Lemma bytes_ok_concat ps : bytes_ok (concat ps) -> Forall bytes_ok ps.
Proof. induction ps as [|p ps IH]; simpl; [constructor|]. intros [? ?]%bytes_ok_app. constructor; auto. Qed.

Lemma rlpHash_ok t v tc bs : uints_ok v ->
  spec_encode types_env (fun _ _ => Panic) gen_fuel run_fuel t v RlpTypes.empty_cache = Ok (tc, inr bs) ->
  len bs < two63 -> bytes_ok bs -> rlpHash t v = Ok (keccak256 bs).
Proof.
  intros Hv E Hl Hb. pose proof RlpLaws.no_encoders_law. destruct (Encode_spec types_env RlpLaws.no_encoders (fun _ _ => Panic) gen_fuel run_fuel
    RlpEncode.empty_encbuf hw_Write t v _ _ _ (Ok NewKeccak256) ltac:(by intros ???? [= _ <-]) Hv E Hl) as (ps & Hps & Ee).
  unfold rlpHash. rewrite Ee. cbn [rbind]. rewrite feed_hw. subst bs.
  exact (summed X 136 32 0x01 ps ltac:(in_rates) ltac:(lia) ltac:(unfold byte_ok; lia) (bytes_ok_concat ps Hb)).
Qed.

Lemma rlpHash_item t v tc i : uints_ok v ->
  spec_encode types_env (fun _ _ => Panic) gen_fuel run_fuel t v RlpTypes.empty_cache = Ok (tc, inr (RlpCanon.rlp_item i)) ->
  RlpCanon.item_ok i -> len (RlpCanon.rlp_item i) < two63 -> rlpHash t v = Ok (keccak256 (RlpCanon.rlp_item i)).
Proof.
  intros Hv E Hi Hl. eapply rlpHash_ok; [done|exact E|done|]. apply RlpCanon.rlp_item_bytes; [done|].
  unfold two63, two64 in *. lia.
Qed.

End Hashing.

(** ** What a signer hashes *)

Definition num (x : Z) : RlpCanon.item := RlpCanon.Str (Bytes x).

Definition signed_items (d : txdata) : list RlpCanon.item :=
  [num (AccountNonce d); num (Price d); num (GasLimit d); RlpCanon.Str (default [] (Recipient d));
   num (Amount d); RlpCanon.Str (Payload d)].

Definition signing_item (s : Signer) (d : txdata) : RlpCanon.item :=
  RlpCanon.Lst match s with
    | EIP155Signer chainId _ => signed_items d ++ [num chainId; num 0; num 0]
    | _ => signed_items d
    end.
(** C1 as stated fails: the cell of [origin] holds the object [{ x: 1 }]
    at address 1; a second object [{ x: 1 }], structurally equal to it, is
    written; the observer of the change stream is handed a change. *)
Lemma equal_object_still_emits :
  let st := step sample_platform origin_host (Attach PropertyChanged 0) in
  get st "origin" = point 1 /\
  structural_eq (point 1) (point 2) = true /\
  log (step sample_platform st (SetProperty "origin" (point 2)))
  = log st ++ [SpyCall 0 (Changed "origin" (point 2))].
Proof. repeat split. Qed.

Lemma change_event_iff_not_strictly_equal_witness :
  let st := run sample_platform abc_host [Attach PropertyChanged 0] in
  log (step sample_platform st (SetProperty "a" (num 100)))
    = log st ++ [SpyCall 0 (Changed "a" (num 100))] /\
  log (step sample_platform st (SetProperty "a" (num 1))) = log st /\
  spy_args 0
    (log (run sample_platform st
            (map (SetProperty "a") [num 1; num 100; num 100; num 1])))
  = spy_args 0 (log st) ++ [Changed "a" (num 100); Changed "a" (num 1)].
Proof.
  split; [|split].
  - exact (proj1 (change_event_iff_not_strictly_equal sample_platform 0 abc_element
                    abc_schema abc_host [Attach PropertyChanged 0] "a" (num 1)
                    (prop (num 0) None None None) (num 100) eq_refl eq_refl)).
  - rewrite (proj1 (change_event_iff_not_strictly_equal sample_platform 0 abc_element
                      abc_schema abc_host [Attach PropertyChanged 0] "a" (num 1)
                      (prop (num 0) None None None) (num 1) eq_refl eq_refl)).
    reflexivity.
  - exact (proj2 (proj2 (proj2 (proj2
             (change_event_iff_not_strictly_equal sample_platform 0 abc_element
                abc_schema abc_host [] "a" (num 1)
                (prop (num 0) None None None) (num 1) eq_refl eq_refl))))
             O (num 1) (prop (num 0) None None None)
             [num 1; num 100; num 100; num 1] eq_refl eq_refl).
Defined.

□ □ □ □

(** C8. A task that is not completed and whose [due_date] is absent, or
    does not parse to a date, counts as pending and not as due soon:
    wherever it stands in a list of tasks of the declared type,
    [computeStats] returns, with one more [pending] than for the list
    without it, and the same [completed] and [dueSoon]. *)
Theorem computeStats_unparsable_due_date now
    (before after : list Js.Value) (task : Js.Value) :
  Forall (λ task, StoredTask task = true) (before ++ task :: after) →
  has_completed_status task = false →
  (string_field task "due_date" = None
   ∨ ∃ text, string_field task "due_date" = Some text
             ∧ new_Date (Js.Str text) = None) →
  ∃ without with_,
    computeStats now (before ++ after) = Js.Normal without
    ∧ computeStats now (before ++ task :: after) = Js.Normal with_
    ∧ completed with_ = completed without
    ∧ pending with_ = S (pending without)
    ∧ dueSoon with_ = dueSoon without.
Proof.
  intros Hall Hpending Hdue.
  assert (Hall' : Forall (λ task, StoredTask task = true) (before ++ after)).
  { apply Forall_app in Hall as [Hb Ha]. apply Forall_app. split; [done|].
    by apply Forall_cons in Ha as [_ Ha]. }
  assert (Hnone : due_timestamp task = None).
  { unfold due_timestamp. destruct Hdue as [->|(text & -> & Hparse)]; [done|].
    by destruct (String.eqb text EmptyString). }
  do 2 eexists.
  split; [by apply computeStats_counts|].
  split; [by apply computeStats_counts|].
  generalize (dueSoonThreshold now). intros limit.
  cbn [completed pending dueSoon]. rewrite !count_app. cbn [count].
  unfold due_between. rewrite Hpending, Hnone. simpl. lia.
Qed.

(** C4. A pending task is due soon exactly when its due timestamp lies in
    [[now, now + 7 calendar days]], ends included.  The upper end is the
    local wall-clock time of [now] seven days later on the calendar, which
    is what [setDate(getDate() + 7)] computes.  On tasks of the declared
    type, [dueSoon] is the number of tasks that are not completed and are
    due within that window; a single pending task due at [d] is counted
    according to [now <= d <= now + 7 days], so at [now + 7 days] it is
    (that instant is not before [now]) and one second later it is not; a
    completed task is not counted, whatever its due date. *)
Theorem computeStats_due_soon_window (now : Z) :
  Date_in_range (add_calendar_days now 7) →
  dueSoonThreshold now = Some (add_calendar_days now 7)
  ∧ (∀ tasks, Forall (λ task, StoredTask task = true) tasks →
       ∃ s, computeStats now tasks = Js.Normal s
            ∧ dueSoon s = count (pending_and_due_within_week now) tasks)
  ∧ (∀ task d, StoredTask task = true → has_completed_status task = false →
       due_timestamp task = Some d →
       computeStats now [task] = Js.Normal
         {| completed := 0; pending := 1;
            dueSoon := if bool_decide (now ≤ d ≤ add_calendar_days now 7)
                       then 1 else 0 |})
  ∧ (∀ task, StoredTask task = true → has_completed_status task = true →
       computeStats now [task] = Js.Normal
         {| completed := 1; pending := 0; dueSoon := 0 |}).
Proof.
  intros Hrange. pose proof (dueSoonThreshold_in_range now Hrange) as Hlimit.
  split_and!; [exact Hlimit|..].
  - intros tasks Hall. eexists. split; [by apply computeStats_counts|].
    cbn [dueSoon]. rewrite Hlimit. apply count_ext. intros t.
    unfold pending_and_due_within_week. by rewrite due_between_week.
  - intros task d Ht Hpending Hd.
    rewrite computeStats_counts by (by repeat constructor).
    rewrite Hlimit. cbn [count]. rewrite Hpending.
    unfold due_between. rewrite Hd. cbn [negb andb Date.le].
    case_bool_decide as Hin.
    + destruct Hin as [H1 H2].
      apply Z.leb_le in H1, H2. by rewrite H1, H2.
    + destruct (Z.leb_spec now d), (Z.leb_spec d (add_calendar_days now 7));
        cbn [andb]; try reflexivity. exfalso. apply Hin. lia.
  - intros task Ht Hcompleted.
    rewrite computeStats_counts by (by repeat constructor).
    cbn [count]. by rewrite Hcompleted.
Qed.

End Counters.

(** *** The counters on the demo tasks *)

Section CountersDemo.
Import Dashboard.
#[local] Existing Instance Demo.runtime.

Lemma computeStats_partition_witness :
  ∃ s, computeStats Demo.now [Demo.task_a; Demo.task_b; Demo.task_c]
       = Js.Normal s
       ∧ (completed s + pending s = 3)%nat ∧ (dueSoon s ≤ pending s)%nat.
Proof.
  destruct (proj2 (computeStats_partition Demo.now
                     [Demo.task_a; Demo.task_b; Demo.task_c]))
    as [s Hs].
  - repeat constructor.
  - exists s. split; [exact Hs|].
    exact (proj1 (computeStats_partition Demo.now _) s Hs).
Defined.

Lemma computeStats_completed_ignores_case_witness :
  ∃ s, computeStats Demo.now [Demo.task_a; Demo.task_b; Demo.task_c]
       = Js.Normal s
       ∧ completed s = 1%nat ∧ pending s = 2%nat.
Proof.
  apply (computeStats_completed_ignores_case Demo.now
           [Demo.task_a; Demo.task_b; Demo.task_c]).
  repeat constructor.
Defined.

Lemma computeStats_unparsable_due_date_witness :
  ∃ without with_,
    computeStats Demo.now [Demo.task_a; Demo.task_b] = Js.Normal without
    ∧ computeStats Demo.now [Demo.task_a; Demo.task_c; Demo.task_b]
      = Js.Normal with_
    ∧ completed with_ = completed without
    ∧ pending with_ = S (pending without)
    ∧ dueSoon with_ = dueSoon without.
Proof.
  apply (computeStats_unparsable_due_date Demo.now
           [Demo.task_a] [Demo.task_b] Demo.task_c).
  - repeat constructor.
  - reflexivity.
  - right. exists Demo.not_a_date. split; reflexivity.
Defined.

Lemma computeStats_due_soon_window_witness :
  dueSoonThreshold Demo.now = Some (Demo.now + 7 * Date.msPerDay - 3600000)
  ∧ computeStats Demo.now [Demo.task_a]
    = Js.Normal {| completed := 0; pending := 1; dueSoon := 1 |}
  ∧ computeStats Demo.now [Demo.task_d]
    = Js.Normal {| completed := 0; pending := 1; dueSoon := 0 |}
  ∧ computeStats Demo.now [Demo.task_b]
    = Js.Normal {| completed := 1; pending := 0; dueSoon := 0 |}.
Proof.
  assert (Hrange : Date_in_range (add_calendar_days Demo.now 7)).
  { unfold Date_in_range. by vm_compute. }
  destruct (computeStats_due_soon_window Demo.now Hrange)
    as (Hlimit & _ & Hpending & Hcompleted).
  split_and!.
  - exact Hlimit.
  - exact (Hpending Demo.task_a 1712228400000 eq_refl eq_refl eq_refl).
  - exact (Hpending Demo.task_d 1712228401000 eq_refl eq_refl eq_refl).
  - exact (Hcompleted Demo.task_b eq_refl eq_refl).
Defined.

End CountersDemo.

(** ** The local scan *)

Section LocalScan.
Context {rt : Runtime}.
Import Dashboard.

□ □ □ □

Work task: Among the records, find every line with the word "Panic" and copy it.

Written reply:
  spec_encode types_env (fun _ _ => Panic) gen_fuel run_fuel t v RlpTypes.empty_cache = Ok (tc, inr bs) ->
  intros Hv E Hl Hb. pose proof RlpLaws.no_encoders_law. destruct (Encode_spec types_env RlpLaws.no_encoders (fun _ _ => Panic) gen_fuel run_fuel
  spec_encode types_env (fun _ _ => Panic) gen_fuel run_fuel t v RlpTypes.empty_cache = Ok (tc, inr (RlpCanon.rlp_item i)) ->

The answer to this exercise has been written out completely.